Stück für Stück klopfen die Moderatoren Jörg Hamann, Ressortleiter für Lokales und Regionales, und Nikolai B. Forstbauer, Ressortleiter Kultur, das Milliardenprojekt auf mögliche Schwachstellen ab. Grube weicht nicht aus. Die Urheberrechtsklage von Peter Dübbers gegen den Teilabriss des Bonatz-Baus? "Das würde ich an seiner Stelle auch machen", räumt er ein und grüßt den Architekten im Publikum: "Wir bleiben Freunde." Sollte sich Dübbers durchsetzen, sehe das Gesetz Schadenersatz vor, sagt Grube. "Aber der Zug ist aus dem Bahnhof raus: Wir bauen Stuttgart 21 und werden im Herbst den Nordflügel abreißen."

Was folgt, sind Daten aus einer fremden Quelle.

(** The [match name] of the loop over the path. *)
Definition store_path_attribute (result : ClientAuthUri) (name decoded : list Z)
    : outcome Error ClientAuthUri :=
  let '(mkUri tk ma se mo ob i cl au di sc) := result in
  if bool_decide (name = str "token") then
    replace_once tk (mkUri (Some decoded) ma se mo ob i cl au di sc)
  else if bool_decide (name = str "manufacturer") then
    replace_once ma (mkUri tk (Some decoded) se mo ob i cl au di sc)
  else if bool_decide (name = str "serial") then
    replace_once se (mkUri tk ma (Some decoded) mo ob i cl au di sc)
  else if bool_decide (name = str "model") then
    replace_once mo (mkUri tk ma se (Some decoded) ob i cl au di sc)
  else if bool_decide (name = str "object") then
    replace_once ob (mkUri tk ma se mo (Some decoded) i cl au di sc)
  else if bool_decide (name = str "id") then
    replace_once i (mkUri tk ma se mo ob (Some decoded) cl au di sc)
  else if bool_decide (name = str "type") then
    match cl with
    | Some _ => Err #CKR_PIN_INCORRECT
    | None =>
        let? type := parse_object_type decoded in
        Ok (mkUri tk ma se mo ob i (Some type) au di sc)
    end
  else Err #CKR_PIN_INCORRECT.

(** The body of the loop over the path. *)
Definition parse_path_component (result : ClientAuthUri) (component : list Z)
    : outcome Error ClientAuthUri :=
  let? '(name, value) := ok_or #CKR_PIN_INCORRECT (split_once 61 component) in
  let? decoded := percent_decode value in
  store_path_attribute result name decoded.

(** The [match name] of the loop over the query. *)
Definition store_query_attribute (result : ClientAuthUri) (name value : list Z)
    : outcome Error ClientAuthUri :=
  let '(mkUri tk ma se mo ob i cl au di sc) := result in
  if bool_decide (name = str "pkcs11rs-scp") then
    match sc with
    | Some _ => Err #CKR_ARGUMENTS_BAD
    | None =>
        let? protocol := parse_secure_channel value in
        Ok (mkUri tk ma se mo ob i cl au di (Some protocol))
    end
  else if bool_decide (name = AUTHKEY_QUERY) then
    match au with
    | Some _ => Err #CKR_PIN_INCORRECT
    | None =>
        let? decoded := percent_decode value in
        let? k := parse_authkey_id decoded in
        Ok (mkUri tk ma se mo ob i cl (Some k) di sc)
    end
  else if bool_decide (name = DIRECT_QUERY) then
    match di with
    | Some _ => Err #CKR_PIN_INCORRECT
    | None =>
        let? decoded := percent_decode value in
        if utf8_valid decoded then Ok (mkUri tk ma se mo ob i cl au (Some decoded) sc)
        else Err #CKR_PIN_INCORRECT
    end
  else if bool_decide (name = str "pin-value") || bool_decide (name = str "pin-source") then
    Err #CKR_ARGUMENTS_BAD
  else if bool_decide (name = str "module-name") || bool_decide (name = str "module-path") then
    Ok result
  else if contains_byte 45 name then Ok result
  else Err #CKR_PIN_INCORRECT.
Definition crypt_cbc (code : CommandCode) (key_id : Z) (iv value : list Z) : outcome Error Command :=
  let? _ := ensure_code code [DecryptCbc; EncryptCbc] in
  let? _ := bail (negb (is_multiple_of (len value) 16)) #CKR_DATA_LEN_RANGE in
  Command_from_vec code (prefixed_u16 key_id iv ++ value).

Definition decrypt_oaep (key_id mgf1_algorithm : Z) (ciphertext label_digest : list Z)
    : outcome Error Command :=
  let? _ := bail (negb (one_of [256; 384; 512] (len ciphertext))) #CKR_DATA_LEN_RANGE in
  let? _ := require_digest_length label_digest in
  Command_from_vec DecryptOaep (prefixed_u16 key_id [mgf1_algorithm] ++ ciphertext ++ label_digest).

(** ** Splitting an input at a block boundary *)

(** What the library documents about its ciphers: ECB works on each block alone
    and keeps the length, padding fills up the last block. *)
Class SymmetricCoreLaws `{SymmetricCore} : Prop := {
  aes_ecb_length e key b o : aes_ecb e key b = Ok o → len o = len b;
  aes_ecb_app e key a b :
    a ≠ [] → b ≠ [] → len a mod 16 = 0 → len b mod 16 = 0 →
    aes_ecb e key (a ++ b) = (let? x := aes_ecb e key a in let? y := aes_ecb e key b in Ok (x ++ y));
  apply_pkcs7_spec d n : 0 < n < 256 →
    apply_pkcs7_padding d n = Ok (d ++ replicate (Z.to_nat (n - len d mod n)) (n - len d mod n));
  remove_pkcs7_spec b n d : 0 < n < 256 → b ≠ [] → len b mod n = 0 →
    (remove_pkcs7_padding b n = Ok d ↔ ∃ c, 1 ≤ c ≤ n ∧ b = d ++ replicate (Z.to_nat c) c);
}.
Definition software_transform (op : CryptOperation) (key : list Z) (encrypting : bool) (input : list Z)
    : M (list Z) :=
  let m := crypt_mechanism op in
  let ecb blocks encrypting : M (list Z) := sm_lift (software_crypt_ecb_blocks key blocks encrypting) in
  if m =? CKM_DES3_ECB then
    let! _ := guard_err (negb (is_multiple_of (len input) TDES_BLOCK_LENGTH)) (length_error encrypting) in
    sm_lift (software_tdes_ecb_blocks key input encrypting)
  else if m =? CKM_DES3_CBC then
    let! iv := required_parameter (des3_iv op) in
    sm_lift (software_tdes_cbc key iv input encrypting)
  else if m =? CKM_DES3_CBC_PAD then
    let! iv := required_parameter (des3_iv op) in
    sm_lift (software_tdes_cbc_pad key iv input encrypting)
  else if m =? CKM_AES_ECB then
    let! _ := guard_err (negb (is_multiple_of (len input) AES_BLOCK_LENGTH)) (length_error encrypting) in
    ecb input encrypting
  else if m =? CKM_AES_CBC then
    let! iv := required_parameter (iv op) in
    sm_lift (software_aes_cbc key iv input encrypting)
  else if m =? CKM_AES_CBC_PAD then
    let! iv := required_parameter (iv op) in
    sm_lift (software_aes_cbc_pad key iv input encrypting)
  else if m =? CKM_AES_KEY_WRAP then
    let! initial := required_parameter (key_wrap_iv op) in
    aes_key_wrap_transform input encrypting initial ecb
  else if m =? CKM_AES_KEY_WRAP_KWP then
    let! initial := required_parameter (key_wrap_iv op) in
    aes_kwp_transform input encrypting initial ecb
  else if m =? CKM_AES_CTR then
    let! p := required_parameter (ctr op) in
    aes_ctr p input (λ blocks, ecb blocks true)
  else if m =? CKM_AES_CCM then
    let! p := required_parameter (ccm op) in
    aes_ccm p input encrypting (λ o blocks,
      match o with
      | EncryptBlocks => ecb blocks true
      | CbcMac => sm_lift (software_cbc_mac key blocks)
      end)
  else if m =? CKM_AES_GCM then
    let! p := required_parameter (gcm op) in
    aes_gcm p input encrypting (λ blocks, ecb blocks true)
  else sm_err #CKR_MECHANISM_INVALID.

Dübbers’ Motive kann Grube verstehen. Nicht aber, dass Stuttgart 21 in Teilen der Öffentlichkeit schlecht dasteht. "Es gibt aus meiner Sicht nur Vorteile", betont er und führt als Beispiel den Wegfall des heutigen Gleisfelds an: "Das ist hässlich, was die Generation vor uns der Stadt angetan hat." Stuttgart 21 verlege den Zugverkehr unter die Erde und mache das Gleisfeld zur "grünen Oase", schwärmt er: "Wir nehmen der Stadt nichts, wir geben ihr etwas."